Todo: Using OpenMP, enhance the program so that the filter is executed in a data-parallel fashion using the specified number of threads in the 3rd command-line argument. Do this by just adding a simple #pragma omp parallel and a #pragma omp for before the first loop of the three nested loops that go through the pixels to process (i.e., the outer loop), exactly as you did in Question #1.

Todo: Have each thread print to the terminal how much time it spent in the for loop.

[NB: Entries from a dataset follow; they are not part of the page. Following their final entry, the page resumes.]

(* ===== verification/WorkerBoot.v ===== *)
(** async-worker's process: its settings (config.py), its start-up (main.py), and
    where the messages published to the topology it declares end up.

    RabbitMQ is an interface: the broker keeps what is declared on it, a topic
    binding matches word by word, and an expired message of a queue with a
    dead-letter exchange is published there under the routing key it came with. *)
From S2P Require Import Prelude PyStr Json Http Contracts Wire Redis Quota JobsDb AsyncWorker.

(** ** config.py *)

(* @ async_worker/config.py:8-44 Settings *)
Record Settings := MkSettings {
  wset_harness_url : string;
  wset_harness_timeout_seconds : float64;
  wset_standard_prefetch : Z;
  wset_bulk_prefetch : Z;
  wset_model_router_master_key : string;
  wset_async_pool_daily_budget_usd : float64;
  wset_async_pool_key_alias : string;
  wset_webhook_timeout_seconds : float64;
  wset_webhook_max_attempts : Z
}.

(* @ async_worker/config.py:14-44 Settings: defaults *)
Definition default_settings (model_router_master_key : string) : Settings :=
  MkSettings "http://agent-harness:8081" (f64_of_Z 300) 4 1 model_router_master_key (f64_of_Z 5) "async-pool"
    (f64_of_Z 10) 5.

(** ** main.py *)

(** [yaml.safe_load(path.read_text()) or {}], of a file that may not exist. *)
(* @ async_worker/main.py:24-32 _load_webhook_secrets *)
Definition load_webhook_secrets {S} `{YamlLoad, FloatRepr} (webhook_secrets : option string)
    : py S (list (string * string)) :=
  match webhook_secrets with
  | None => ret []
  | Some text =>
      match yaml_load text with
      | None => raise (OtherException "YAMLError" "could not parse")
      | Some data =>
          if negb (truthy data) then ret []
          else match data with
               | JObj kvs => ret ((fun kv => (kv.1, py_str kv.2)) <$> kvs)
               | _ => raise (OtherException "AttributeError" "object has no attribute 'items'")
               end
      end
  end.

(** A consumer on a channel with a prefetch count. *)
Record Consumer := MkConsumer {
  con_queue : string;
  con_prefetch : Z
}.

(** What the broker has been told, the consumers, and what the key's provisioning
    touches. *)
Record WorkerProcess (X : Type) := MkWorkerProcess {
  wp_declared : list Declaration;
  wp_consumers : list Consumer;
  wp_keys : KeyState X
}.
Arguments MkWorkerProcess {X}.
Arguments wp_declared {X}.
Arguments wp_consumers {X}.
Arguments wp_keys {X}.
#[export] Instance eta_WorkerProcess {X} : EtaRec (WorkerProcess X) := fun x =>
  MkWorkerProcess (wp_declared x) (wp_consumers x) (wp_keys x).

Definition declares_exchange (name : string) (d : Declaration) : bool :=
  match d with DeclareExchange n _ _ => String.eqb n name | _ => false end.
Definition declares_queue (name : string) (d : Declaration) : bool :=
  match d with DeclareQueue n _ _ => String.eqb n name | _ => false end.

Section Startup.
  Context {X : Type} `{HttpPost X, JsonLoads, YamlLoad, FloatRepr}.

Abbreviation P := (WorkerProcess X).

Definition on_broker {A} : py (list Declaration) A → py P A := zoom wp_declared (fun l p => p <| wp_declared := l |>).
Definition on_keys {A} : py (KeyState X) A → py P A := zoom wp_keys (fun k p => p <| wp_keys := k |>).

(** [channel.get_exchange(name)], [channel.get_queue(name)]: passive, so that
    the entity has to exist. *)
Definition passive (declares : Declaration → bool) : py P unit :=
  let! declared := gets wp_declared in
  if existsb declares declared then ret tt else raise (OtherException "ChannelNotFoundEntity" "NOT_FOUND").

(* @ async_worker/main.py:69-72 lifespan: one consumer *)
Definition consume (queue : string) (prefetch_count : Z) : py P unit :=
  passive (declares_queue queue) ;!
  modify (fun p => p <| wp_consumers ::= cons (MkConsumer queue prefetch_count) |>).

(** The key every run of the pool is billed to, and the webhook sender. *)
(* @ async_worker/main.py:35-77 lifespan *)
Definition lifespan (settings : Settings) (webhook_secrets : option string) : py P (string * WebhookSender) :=
  let! async_pool_key := on_keys (provision_async_pool_key (wset_model_router_master_key settings)
                                    (wset_async_pool_key_alias settings) (wset_async_pool_daily_budget_usd settings)) in
  let! secrets := load_webhook_secrets webhook_secrets in
  let! '(standard_queue, bulk_queue) := on_broker declare_topology in
  passive (declares_exchange RETRY_EXCHANGE) ;!
  consume standard_queue (wset_standard_prefetch settings) ;!
  consume bulk_queue (wset_bulk_prefetch settings) ;!
  ret (async_pool_key, MkWebhookSender secrets DEFAULT_BACKOFF_SECONDS).
End Startup.

(** ** Where a message goes *)

Class TopicMatch := topic_matches : string → string → bool.

(** RabbitMQ's topic exchange: a star is one word (no hash in our patterns). *)
Class TopicLaws `{TopicMatch} : Prop :=
  topic_words pattern key : str_contains "#" pattern = false →
    topic_matches pattern key = true ↔
    Forall2 (fun p k => p = "*" ∨ p = k) (str_split_on "." pattern) (str_split_on "." key).

Section Routing.
  Context `{TopicLaws}.
  Implicit Types (l : list Declaration).

(** Some declared exchange of that name routes the key to the queue. *)
Definition routed l (exchange key queue : string) : Prop :=
  ∃ type durable pattern,
    DeclareExchange exchange type durable ∈ l ∧ BindQueue queue exchange pattern ∈ l ∧
    match type with TOPIC => topic_matches pattern key = true | FANOUT => True end.

Definition dead_letters_to l (queue exchange : string) : Prop :=
  ∃ durable arguments, DeclareQueue queue durable arguments ∈ l ∧
    dict_get "x-dead-letter-exchange" arguments = Some (JStr exchange).

Definition topology : list Declaration := (declare_topology []).1.

Lemma declare_topology_appends l : declare_topology l = (l ++ topology, inr (STANDARD_QUEUE, BULK_QUEUE)).
Proof. unfold declare_topology, declare, modify, bind, ret. cbn. by rewrite <- !app_assoc. Qed.

Definition priority_queue (p : JobPriority) : string := match p with STANDARD => STANDARD_QUEUE | BULK => BULK_QUEUE end.

(** The words of a job's routing key are the priority's and the tenant's. *)
Lemma routing_key_words p t :
  str_split_on "." (routing_key p t) = ["job"; enum_value p] ++ str_split_on "." t.
Proof.
  unfold routing_key, str_split_on.
  change ("job." +:+ enum_value p +:+ "." +:+ t) with ("job" +:+ String "." (enum_value p +:+ String "." t)).
  rewrite !split_on_app. by destruct p.
Qed.

Lemma job_topic p q t :
  topic_matches (match q with STANDARD => "job.standard.*" | BULK => "job.bulk.*" end) (routing_key p t) = true ↔
  p = q ∧ length (str_split_on "." t) = 1.
Proof.
  rewrite topic_words by (by destruct q). rewrite routing_key_words.
  assert (str_split_on "." (match q with STANDARD => "job.standard.*" | BULK => "job.bulk.*" end)
          = ["job"; enum_value q; "*"]) as -> by (by destruct q).
  split.
  - intros Hall. apply Forall2_cons in Hall as [_ [Hp Hw]%Forall2_cons]. split; [by destruct p, q, Hp|].
    by apply Forall2_length in Hw.
  - intros [-> Hlen]. destruct (str_split_on "." t) as [|v [|]]; try done.
    do 2 (apply Forall2_cons; split; [by right|]). apply Forall2_cons. split; [by left|done].
Qed.

(** A broker that was only ever told this topology. *)
Definition ours l : Prop := ∀ d, d ∈ l → d ∈ topology.

Lemma topology_elem l d : ours l → d ∈ l ++ topology ↔ d ∈ topology.
Proof. intros Hl. rewrite elem_of_app. split; [by intros [?%Hl|?]|by right]. Qed.

Lemma topology_bindings q e pat :
  BindQueue q e pat ∈ topology ↔
  (q = STANDARD_QUEUE ∧ e = JOBS_EXCHANGE ∧ pat = "job.standard.*") ∨
  (q = BULK_QUEUE ∧ e = JOBS_EXCHANGE ∧ pat = "job.bulk.*") ∨ (q = RETRY_QUEUE ∧ e = RETRY_EXCHANGE ∧ pat = "").
Proof.
  unfold topology. cbn. rewrite !elem_of_cons, elem_of_nil. split; [naive_solver|].
  intros [(-> & -> & ->)|[(-> & -> & ->)|(-> & -> & ->)]]; naive_solver.
Qed.

Lemma topology_exchanges e ty du :
  DeclareExchange e ty du ∈ topology ↔
  (e = JOBS_EXCHANGE ∧ ty = TOPIC ∧ du = true) ∨ (e = RETRY_EXCHANGE ∧ ty = FANOUT ∧ du = true).
Proof.
  unfold topology. cbn. rewrite !elem_of_cons, elem_of_nil. split; [naive_solver|].
  intros [(-> & -> & ->)|(-> & -> & ->)]; naive_solver.
Qed.

Lemma passive_same {X} declares (p p' : WorkerProcess X) u : passive declares p = (p', inr u) → p' = p.
Proof. unfold passive, bind, gets, ret, raise. destruct (existsb _ _); by intros [= <-]. Qed.

(** What the worker's start-up told the broker. *)
Lemma lifespan_outcome {X} `{HttpPost X, JsonLoads, YamlLoad, FloatRepr} settings secrets (w w' : WorkerProcess X) out :
  lifespan settings secrets w = (w', inr out) →
  wp_declared w' = wp_declared w ++ topology ∧
  wp_consumers w' = MkConsumer BULK_QUEUE (wset_bulk_prefetch settings)
    :: MkConsumer STANDARD_QUEUE (wset_standard_prefetch settings) :: wp_consumers w.
Proof.
  unfold lifespan. intros (w1 & key & Hkeys & (w2 & sec & Hsec & Hlife)%bind_returns)%bind_returns.
  assert (wp_declared w1 = wp_declared w ∧ wp_consumers w1 = wp_consumers w) as [<- <-].
  { unfold on_keys, zoom in Hkeys. destruct (provision_async_pool_key _ _ _ _) as [k r].
    injection Hkeys as <- _. by split. }
  assert (w2 = w1) as ->.
  { unfold load_webhook_secrets in Hsec. by repeat case_match; injection Hsec as <-. }
  unfold bind at 1, on_broker, zoom in Hlife. rewrite declare_topology_appends in Hlife.
  apply bind_returns in Hlife as (w3 & [] & ->%passive_same & Hlife).
  apply bind_returns in Hlife as (w4 & [] & Hstd & Hlife). unfold consume in Hstd.
  apply bind_returns in Hstd as (w5 & [] & ->%passive_same & Hstd). injection Hstd as <-.
  apply bind_returns in Hlife as (w6 & [] & Hbulk & Hret). unfold consume in Hbulk.
  apply bind_returns in Hbulk as (w7 & [] & ->%passive_same & Hbulk). injection Hbulk as <-.
  injection Hret as <- _. by split.
Qed.

(** C20: Every job reaches the consumer of its priority. Once the worker has
    started - whatever it was told before was this topology too - a message
    published under a job's routing key goes to its priority's queue and no other,
    which is consumed with that priority's prefetch, provided the tenant's id has
    no dot; with one, to no queue at all. A retry goes to the holding queue, which
    nobody consumes and which gives it back to the same exchange; the dead-letter
    queue is declared, consumed by nobody and bound to nothing. *)
Theorem jobs_reach_their_consumer {X} `{HttpPost X, JsonLoads, YamlLoad, FloatRepr} settings secrets
    (w w' : WorkerProcess X) out :
  lifespan settings secrets w = (w', inr out) → ours (wp_declared w) → wp_consumers w = [] →
  let d := wp_declared w' in
  (∀ p t queue, routed d JOBS_EXCHANGE (routing_key p t) queue ↔
     queue = priority_queue p ∧ length (str_split_on "." t) = 1) ∧
  (∀ p, filter (fun c => con_queue c = priority_queue p) (wp_consumers w')
        = [MkConsumer (priority_queue p) (match p with STANDARD => wset_standard_prefetch settings
                                                  | BULK => wset_bulk_prefetch settings end)]) ∧
  (∀ key queue, routed d RETRY_EXCHANGE key queue ↔ queue = RETRY_QUEUE) ∧
  dead_letters_to d RETRY_QUEUE JOBS_EXCHANGE ∧
  (∀ c, c ∈ wp_consumers w' → con_queue c ≠ RETRY_QUEUE ∧ con_queue c ≠ DLQ_QUEUE) ∧
  (∀ exchange key, ¬ routed d exchange key DLQ_QUEUE).
Proof.
  intros [Hd Hc]%lifespan_outcome Hours Hnone. cbn zeta. rewrite Hd, Hc, Hnone. unfold routed, dead_letters_to.
  split_and!.
  - intros p t queue. split.
    + intros (ty & du & pat & He%topology_elem & Hb%topology_elem & Hm); [|done..].
      apply topology_exchanges in He as [(_ & -> & ->)|(? & _)]; [|done].
      apply topology_bindings in Hb as [(-> & _ & ->)|[(-> & _ & ->)|(_ & ? & _)]]; [| |done].
      * by apply (job_topic p STANDARD t) in Hm as [-> ?].
      * by apply (job_topic p BULK t) in Hm as [-> ?].
    + intros [-> Hlen]. exists TOPIC, true, (match p with STANDARD => "job.standard.*" | BULK => "job.bulk.*" end).
      rewrite !topology_elem, topology_exchanges, topology_bindings by done. split_and!; [by left| |by apply job_topic].
      destruct p; [by left|by right; left].
  - intros p. by destruct p.
  - intros key queue. split.
    + intros (ty & du & pat & _ & Hb%topology_elem & _); [|done]. apply topology_bindings in Hb. naive_solver.
    + intros ->. exists FANOUT, true, "". rewrite !topology_elem, topology_exchanges, topology_bindings by done. naive_solver.
  - exists true, [("x-dead-letter-exchange", JStr JOBS_EXCHANGE)]. split; [|done]. apply topology_elem; [done|].
    unfold topology. cbn. set_solver.
  - intros c. rewrite !elem_of_cons, elem_of_nil. by intros [->|[->|[]]].
  - intros e key (ty & du & pat & _ & Hb%topology_elem & _); [|done]. apply topology_bindings in Hb. naive_solver.
Qed.
End Routing.

(** ** A worker that starts *)

Module Witness.
Definition star_match : TopicMatch := fun pattern key =>
  bool_decide (Forall2 (fun p k => p = "*" ∨ p = k) (str_split_on "." pattern) (str_split_on "." key)).
#[local] Existing Instance star_match.
#[local] Instance star_laws : TopicLaws.
Proof. intros pattern key _. apply bool_decide_eq_true. Qed.

#[local] Instance router : HttpPost unit := fun _ _ _ _ u =>
  (u, inr (MkHttpResponse 200 "" (JObj [("key", JStr "sk-async")]) [])).
#[local] Instance loads : JsonLoads := fun _ => None.
#[local] Instance yaml : YamlLoad := fun _ => Some (JObj [("whsec_1", JStr "secret")]).
#[local] Instance repr : FloatRepr := fun _ => "0.0".

Definition fresh : WorkerProcess unit := MkWorkerProcess [] [] (MkKeyState None tt).
Definition started := lifespan (default_settings "sk-master") (Some "whsec_1: secret") fresh.

Lemma jobs_reach_their_consumer_witness :
  (∀ queue, routed (wp_declared started.1) JOBS_EXCHANGE (routing_key BULK "tnt_a") queue ↔ queue = BULK_QUEUE) ∧
  ∀ queue, ¬ routed (wp_declared started.1) JOBS_EXCHANGE (routing_key BULK "acme.co") queue.
Proof.
  destruct (jobs_reach_their_consumer (default_settings "sk-master") (Some "whsec_1: secret") fresh started.1
    ("sk-async", MkWebhookSender [("whsec_1", "secret")] DEFAULT_BACKOFF_SECONDS)) as (Hjobs & _).
  - vm_compute. reflexivity.
  - intros d Hd. by apply elem_of_nil in Hd.
  - reflexivity.
  - split.
    + intros queue. rewrite (Hjobs BULK "tnt_a" queue). split; [by intros [-> _]|]. intros ->. by split.
    + intros queue Hr. apply (Hjobs BULK "acme.co" queue) in Hr as [_ Hlen]. discriminate Hlen.
Defined.
End Witness.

Todo: In your README file:

Report filter execution times when using 1, 2, and 4 threads. For 2 and 4 threads, give the speedup and the parallel efficiency.
Say whether the results are better or worse than in Question #2 for the Edge filter.
When using 4 threads, report on the time each thread spends in the loop. Say whether you would say that the execution is well load-balanced

Hints:

For having each thread prints the time spent in the for loop, using the nowait option is key (see lecture notes)
A portable, not very accurate but sufficient for out purpose, way to measure time in a C program is to use gettimeofday. Here is a fragment of code that showcases its use:

#include <stdio.h>
#include <sys/time.h>
...
struct timeval start, end;
gettimeofday(&start, NULL);
...
gettimeofday(&end, NULL);
printf("elapsed: %.2lf\n",
       ((1000000.0 * (end.tv_sec - start.tv_sec) +
       (1.0 * (end.tv_usec - start.tv_usec)))/1000000.0));
...

Question #4 [10 pts - EXTRA CREDIT]: Cleverly Parallelizing the Funky Filter

Create and address the following GitHub issue:

Issue Title: Data-parallel funky filter (clever)

Issue Label: enhancement

Issue Description: Make the jpegfunk2 program data-parallel using a “clever” parallelization strategy

The load-imbalance problem in the previous question is severe, and kills parallel efficiency. Come up with a better use of OpenMP than in Question #3. Specifically, when using 4 threads, your implementation should have all threads compute for the same amount of time as much as possible.

Hints:

This can be done by re-organizing the pixel computation a bit, or by using OpenMP’s loop collapsing feature
The code could be almost the same as the in the previous question

Todo: In your README file, include the following information:

Report filter execution times when using 1, 2, and 4 threads. For 2 and 4 threads, give the speedup and the parallel efficiency.
When using 4 threads, report on the time each thread spends in the loop.
Compare these results to those in Question #3.
Explain how you used OpenMP to improve the loop parallelization.